Innovations In Parkinson’s Therapy
Research and Innovations Parkinson’s is most widely known as a neurodegenerative disorder that leads to uncontrollable shaking and tremors, and while treatments have helped those living with the disease, treating the symptoms with new drug therapies may offer some hope.
The Parkinson’s Society of Canada projects that up to 200,000 people in the country will be living with the disease, double the number cited 10 years ago. Part of the reason for the increase is Canada’s aging population, since Parkinson’s usually begins between the ages of 50 and 65. As many as 5-10 percent of patients are under 40; this is a unique condition called Young Onset Parkinson’s.
Hard to diagnose
There is currently no cure, despite ongoing research and development, and the onset of the disease is still not fully understood because it is also difficult to diagnose early. What is known is that it’s caused by dying neurons in the region of the brain that controls movement. This makes symptoms, or “OFF episodes”, generally unpredictable, says Anthony Giovinazzo, President and CEO at Cynapsus Therapeutics Inc.
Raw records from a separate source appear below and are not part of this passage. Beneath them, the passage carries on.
Lemma mergeEvents_tame m evs :
  existsb IsWildCard evs = false → wildcards_complete evs → m !! WildCard = None →
  mergeEvents m evs !! WildCard = None.
Proof.
  intros Hw Hc Hm. rewrite lookup_mergeEvents by done. case_decide as Hin; [|done].
  apply list_elem_of_fmap in Hin as (e & Hr & Hin). pose proof (Hc e Hin (eq_sym Hr)) as Ha.
  assert (existsb IsWildCard evs = true); [|congruence].
  apply existsb_exists. exists e. split; [by apply list_elem_of_In|].
  unfold IsWildCard. by rewrite <- Hr, Ha, !bool_decide_true.
Qed.

(** Once there is a wildcard, nothing is merged. *)
Lemma mergePlugins_wild m plugins :
  is_Some (m !! WildCard) → is_Some (events_of plugins) → mergePlugins m plugins = Some m.
Proof.
  intros [a Ha]. revert m a Ha. induction plugins as [|pl plugins IH]; intros m a Ha [evs He]; [done|].
  cbn in He |- *. destruct (pluginEvents pl); [|done]. destruct (events_of plugins); [|done].
  cbn. unfold mergePluginEvents. rewrite Ha. by eapply IH.
Qed.

(** Merging plugin by plugin merges all events. *)
Lemma mergePlugins_spec m plugins evs :
  events_of plugins = Some evs → wildcards_complete evs → m !! WildCard = None →
  mergePlugins m plugins = Some (mergeEvents m evs).
Proof.
  revert m evs. induction plugins as [|pl plugins IH]; intros m evs Hevs Hc Hm; cbn in Hevs |- *.
  { by simplify_eq. }
  destruct (pluginEvents pl) as [e1|] eqn:E; [|done].
  destruct (events_of plugins) as [e2|] eqn:E2; [|done]. cbn in Hevs |- *. injection Hevs as <-.
  assert (Hc1 : wildcards_complete e1) by (intros e He; apply Hc, elem_of_app; by left).
  assert (Hc2 : wildcards_complete e2) by (intros e He; apply Hc, elem_of_app; by right).
  unfold mergePluginEvents. rewrite Hm, mergeEvents_app. destruct (existsb IsWildCard e1) eqn:Hw.
  - apply mergePlugins_wild; [|by rewrite E2]. rewrite mergeEvents_wild by done.
    rewrite lookup_singleton_eq. by eexists.
  - apply IH; [done..|]. by apply mergeEvents_tame.
Qed.

Lemma events_of_app l1 l2 e1 e2 :
  events_of l1 = Some e1 → events_of l2 = Some e2 → events_of (l1 ++ l2) = Some (e1 ++ e2).
Proof.
  revert e1. induction l1 as [|pl l1 IH]; intros e1 H1 H2; cbn in *; [by simplify_eq|].
  destruct (pluginEvents pl); [|done]. destruct (events_of l1); [|done]. cbn in *. simplify_eq.
  rewrite (IH _ eq_refl H2). cbn. by rewrite (assoc_L (++)).
Qed.

Lemma mergePlugins_app m l1 l2 :
  mergePlugins m (l1 ++ l2) = mergePlugins m l1 ≫= λ m, mergePlugins m l2.
Proof.
  revert m. induction l1 as [|pl l1 IH]; intros m; [done|]. cbn. destruct (pluginEvents pl); [apply IH|done].
Qed.

(** The shim registers for exactly the events its plugins need. The
    registered events are sorted by resource and there is one for each resource
    that some plugin of the allocation phase asks for, with the union of the
    actions the plugins ask for on it; if some plugin asks for all events there
    is one event for everything. Whatever the order of map iteration. *)
Theorem registered_events_are_union {Hint} p (hint : Hint) evs :
  events_of ((allocationPreFilters p).*1 ++ (allocationFilters p).*1) = Some evs →
  wildcards_complete evs →
  ∃ l, EventsToRegister p hint = Some (map (λ e, (e, hint)) l) ∧
    NoDup (ev_Resource <$> l) ∧ Sorted resource_le l ∧
    ∀ e, e ∈ l ↔
      if existsb IsWildCard evs then e = mkClusterEvent WildCard All
      else ev_Resource e ∈ ev_Resource <$> evs ∧ ev_ActionType e = actions_on (ev_Resource e) evs.
Proof.
  intros Hevs Hc. unfold EventsToRegister.
  pose proof (mergePlugins_spec ∅ _ _ Hevs Hc (lookup_empty _)) as Hm. rewrite mergePlugins_app in Hm.
  destruct (mergePlugins ∅ (allocationPreFilters p).*1) as [m1|]; [|done]. cbn [mbind option_bind] in Hm |- *.
  rewrite Hm. cbn [mbind option_bind]. unfold buildClusterEvents. eexists. split; [done|].
  set (m := mergeEvents ∅ evs).
  assert (Hperm : merge_sort resource_le (map (λ kv : string * Z, mkClusterEvent kv.1 kv.2) (go_range m))
    ≡ₚ (λ kv : string * Z, mkClusterEvent kv.1 kv.2) <$> go_range m) by apply merge_sort_Permutation.
  split_and!.
  - rewrite Hperm, <- list_fmap_compose. apply NoDup_go_range.
  - apply Sorted_merge_sort. intros e1 e2. destruct (String.leb_total (ev_Resource e1) (ev_Resource e2)); [by left|by right].
  - intros e. rewrite Hperm, list_elem_of_fmap. transitivity (m !! ev_Resource e = Some (ev_ActionType e)).
    { rewrite <- elem_of_go_range. split; [by intros ([k a] & -> & ?)|]. intros Hin.
      by exists (ev_Resource e, ev_ActionType e); destruct e. }
    unfold m. destruct (existsb IsWildCard evs) eqn:Hw.
    + rewrite mergeEvents_wild, lookup_singleton_Some by done. destruct e. cbn. by split; [intros [<- <-]|intros [= -> ->]].
    + rewrite lookup_mergeEvents, lookup_empty by done. cbn [default]. rewrite Z.lor_0_l.
      case_decide; split; [by intros [= ->]|by intros [_ ->]|done|by intros [? _]].
Qed.
End Events.

(** ** The plugins of the manager *)

Section Manager.
Context `{SF : SchedFramework} `{PR : !PluginRegistry} `{PN : PluginNames}.

Lemma removePlugin_enabled name ps :
  ps_Enabled (foldl (removePluginFrom name) (mkPluginSet [] (ps_Disabled ps)) (ps_Enabled ps)) =
  filter (λ n, n ≠ name) (ps_Enabled ps).
Proof.
  cut (∀ l acc, ps_Enabled (foldl (removePluginFrom name) acc l) = ps_Enabled acc ++ filter (λ n, n ≠ name) l);
    [intros Hc; by rewrite Hc|].
  induction l as [|x l IH]; intros acc; cbn [foldl]; [by rewrite app_nil_r|].
  rewrite IH, filter_cons. unfold removePluginFrom.
  case_bool_decide; case_decide; try done. cbn. by rewrite <- (assoc_L (++)).
Qed.
(* ===== verification/SchedulerCallback.v ===== *)
(** * Callbacks from the core and the scheduling loop

    [pkg/cache/scheduler_callback.go], the requests of the scheduler core, and
    the loop of [pkg/shim/scheduler.go].  The responses are records with the
    fields the callbacks read. *)

From S2P Require Import Prelude.
From S2P Require Import GoStrings.
From S2P Require Import K8sApi.
From S2P Require Import Constants.
From S2P Require Import Resource.
From S2P Require Import PodUtils.
From S2P Require Import SiHelper.
From S2P Require Import TaskGroups.
From S2P Require Import SchedulerCache.
From S2P Require Import World.
From S2P Require Import Fsm.
From S2P Require Import ContextPods.
From S2P Require Import Task.
From S2P Require Import Application.
From S2P Require Import ShimContext.

Record AllocationNew := mkAllocationNew {
  an_AllocationKey : string;
  an_ApplicationID : string;
  an_NodeID : string
}.

Record AllocationRejected := mkAllocationRejected {
  ar_AllocationKey : string;
  ar_ApplicationID : string
}.

Record AllocationReleased := mkAllocationReleased {
  al_ApplicationID : string;
  al_AllocationKey : string;
  al_TerminationType : TerminationType
}.

Record AllocationResponse := mkAllocationResponse {
  New : list AllocationNew;
  RejectedAllocations : list AllocationRejected;
  Released : list AllocationReleased
}.

Record UpdatedApplication := mkUpdatedApplication {
  ua_ApplicationID : string;
  ua_State : string;
  ua_Message : string
}.

Record ApplicationResponse := mkApplicationResponse {
  ap_Accepted : list string;
  ap_Rejected : list (string * string);          (* application, reason *)
  ap_Updated : list UpdatedApplication
}.

Record NodeResponse := mkNodeResponse {
  nd_Accepted : list string;
  nd_Rejected : list string
}.

(** A [range] loop whose body can return from the function. *)
Fixpoint for_each_return {A B} (l : list A) (body : A → M (option B)) : M (option B) :=
  match l with
  | [] => mret None
  | a :: l' =>
      r ← body a;
      match r with Some b => mret (Some b) | None => for_each_return l' body end
  end.

Module Callback.
Section Callback.
Context `{SiConstants} `{QuantityOps} `{NodeInfoOps} `{MapOrder} `{TerminationTypes} `{PodHelpers}.
Context `{JsonOps} `{TaskGroupJson} `{Env} `{FsmEngine} `{RetryEngine} (conf : ShimConf).

Definition backOff : Backoff := mkBackoff 30 1 0 30.

Definition newAllocation (alloc : AllocationNew) : M (option string) :=
  found ← getTask (an_ApplicationID alloc) (an_AllocationKey alloc);
  match found with
  | None => mret None
  | Some t =>
      setAllocationKey t (an_AllocationKey alloc);;
      err ← retry_OnError backOff (λ _, true) (AssumePod (an_AllocationKey alloc) (an_NodeID alloc));
      match err with
      | Some err =>
          task ← get_task t;
          if t_placeholder task then
            let wrappedErr :=
              "placeholder task does not have volume bindings, AssumePod failed: " +:+ err in
            failWithEvent t wrappedErr "AssumePodError";;
            mret (Some wrappedErr)
          else
            rollbackOnAssumePodFailure t (an_AllocationKey alloc) (an_NodeID alloc);;
            mret None
      | None =>
          task ← get_task t;
          (if IsAssignedPod (t_pod task)
           then MarkPreviouslyAllocated t (an_AllocationKey alloc) (an_NodeID alloc)
           else dispatch (DTask (an_ApplicationID alloc) (t_taskID task)
                  (AllocatedTaskEvent (an_AllocationKey alloc) (an_NodeID alloc))));;
          mret None
      end
  end.

Definition rejectedAllocation (reject : AllocationRejected) : M unit :=
  dispatch (DTask (ar_ApplicationID reject) (ar_AllocationKey reject)
    (RejectTaskEvent ("task " +:+ ar_AllocationKey reject +:+ " allocation from application "
                      +:+ ar_ApplicationID reject +:+ " is rejected by scheduler"))).

Definition releasedAllocation (release : AllocationReleased) : M unit :=
  ForgetPod (al_AllocationKey release);;
  if bool_decide (al_TerminationType release = STOPPED_BY_RM) then mret tt
  else dispatch (DApp (al_ApplicationID release)
         (ReleaseAppAllocationEvent (al_AllocationKey release)
            (TerminationType_name (al_TerminationType release)))).

Definition UpdateAllocation (response : AllocationResponse) : M (option string) :=
  r ← for_each_return (New response) newAllocation;
  match r with
  | Some err => mret (Some err)
  | None =>
      for_each (RejectedAllocations response) rejectedAllocation;;
      for_each (Released response) releasedAllocation;;
      mret None
  end.

Definition acceptedApplication (appID : string) : M unit :=
  app ← getApplication appID;
  match app with
  | None => mret tt
  | Some a =>
      o ← get_app a;
      dispatch (DApp (a_applicationID o) (SimpleApplicationEvent AcceptApplication))
  end.

Definition rejectedApplication (rejectedApp : string * string) : M unit :=
  app ← getApplication rejectedApp.1;
  match app with
  | None => mret tt
  | Some a =>
      o ← get_app a;
      dispatch (DApp (a_applicationID o) (ApplicationEvent RejectApplication rejectedApp.2))
  end.

Definition updatedApplication (updated : UpdatedApplication) : M unit :=
  if ua_State updated =s "Completed" then removeApplication (ua_ApplicationID updated)
  else if ua_State updated =s "Resuming" then
    app ← getApplication (ua_ApplicationID updated);
    match app with
    | None => mret tt
    | Some a =>
        o ← get_app a;
        if bool_decide (a_state o = AReserving)
        then dispatch (DApp (ua_ApplicationID updated) ResumingApplicationEvent)
        else mret tt
    end
  else if (ua_State updated =s "Failing") || (ua_State updated =s "Failed") then
    dispatch (DApp (ua_ApplicationID updated) (FailApplicationEvent (ua_Message updated)))
  else mret tt.

Definition UpdateApplication (response : ApplicationResponse) : M unit :=
  for_each (ap_Accepted response) acceptedApplication;;
  for_each (ap_Rejected response) rejectedApplication;;
  for_each (ap_Updated response) updatedApplication.

Definition UpdateNode (response : NodeResponse) : M unit :=
  for_each (nd_Accepted response) (λ n, dispatch (DNode n NodeAccepted));;
  for_each (nd_Rejected response) (λ n, dispatch (DNode n NodeRejected)).

Definition SendEvent (eventRecords : list EventRecord) : M unit :=
  if bool_decide (0 < length eventRecords) then Ctx.PublishEvents eventRecords else mret tt.

Definition UpdateContainerSchedulingState (request : UpdateContainerSchedulingStateRequest) : M unit :=
  Ctx.HandleContainerStateUpdate request.

(** ** [KubernetesShim.schedule]: one iteration

    The result is whether outstanding applications were found. *)

Definition GetAllApplications : M (list AppRef) :=
  w ← get_world; mret (go_range (w_applications w)).*2.

Fixpoint schedule_apps (apps : list AppRef) (outstandingAppsFound : bool) : M bool :=
  match apps with
  | [] => mret outstandingAppsFound
  | a :: apps' =>
      app ← get_app a;
      if bool_decide (a_state app = AFailed) then
        done ← AreAllTasksTerminated a;
        (if (done : bool) then removeApplication (a_applicationID app) else mret tt);;
        schedule_apps apps' outstandingAppsFound
      else
        found ← Schedule conf a;
        schedule_apps apps' (outstandingAppsFound || found)
  end.

Definition schedule (outstandingAppsFound : bool) : M bool :=
  apps ← GetAllApplications;
  schedule_apps apps outstandingAppsFound.

End Callback.
End Callback.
“The Parkinson’s Society of Canada projects that up to 200,000 people in the country will be living with the disease, double the number cited 10 years ago.”
“It’s a serious rigidity where it’s almost like a complete immobilization. Patients end up having to stand, sit, lay down or be somewhere near a wall, making it extremely difficult to be able to move or talk or do things they normally do,” says Giovinazzo. “We’ve had patients tell us of not being able to drive, go golfing, or even able to work because of these episodes. The real danger is the threat of freezing up, falling, and hitting their head or breaking a hip.”
Unpredictable ‘OFF’ episodes
OFF episodes are triggered by a lack of dopamine in the brain and are broken down into four types. The most common among them is morning akinesia, where patients awake with symptoms after having no treatment overnight. The initial morning dose to offset that tends to take 30-120 minutes to kick in, which makes it the most difficult episode to treat, he says.
Other episodes that can prove problematic are when treatment wears off, and the unpredictable OFF fluctuations that can occur at any time during the day or dose cycle. Giovinazzo believes this is particularly important to note because Parkinson’s patients will eventually suffer from all of them, and their effects can be residual, leading to anxiety, depression, and a sense of loss of control.
In Canada, there are no approved medications for the treatment of OFF episodes. In most of the world, the most effective treatment requires a syringe injection, usually administered by a caregiver or relative.
“Cynapsus is actively pursuing the development of new medications that will help manage OFF episodes in with a delivery system that is easy to use,” says Giovinazzo. The development of medications that are not a burden to take and act effectively are import to the patient with Parkinson’s disease. Our efforts are focusing on making that a reality.”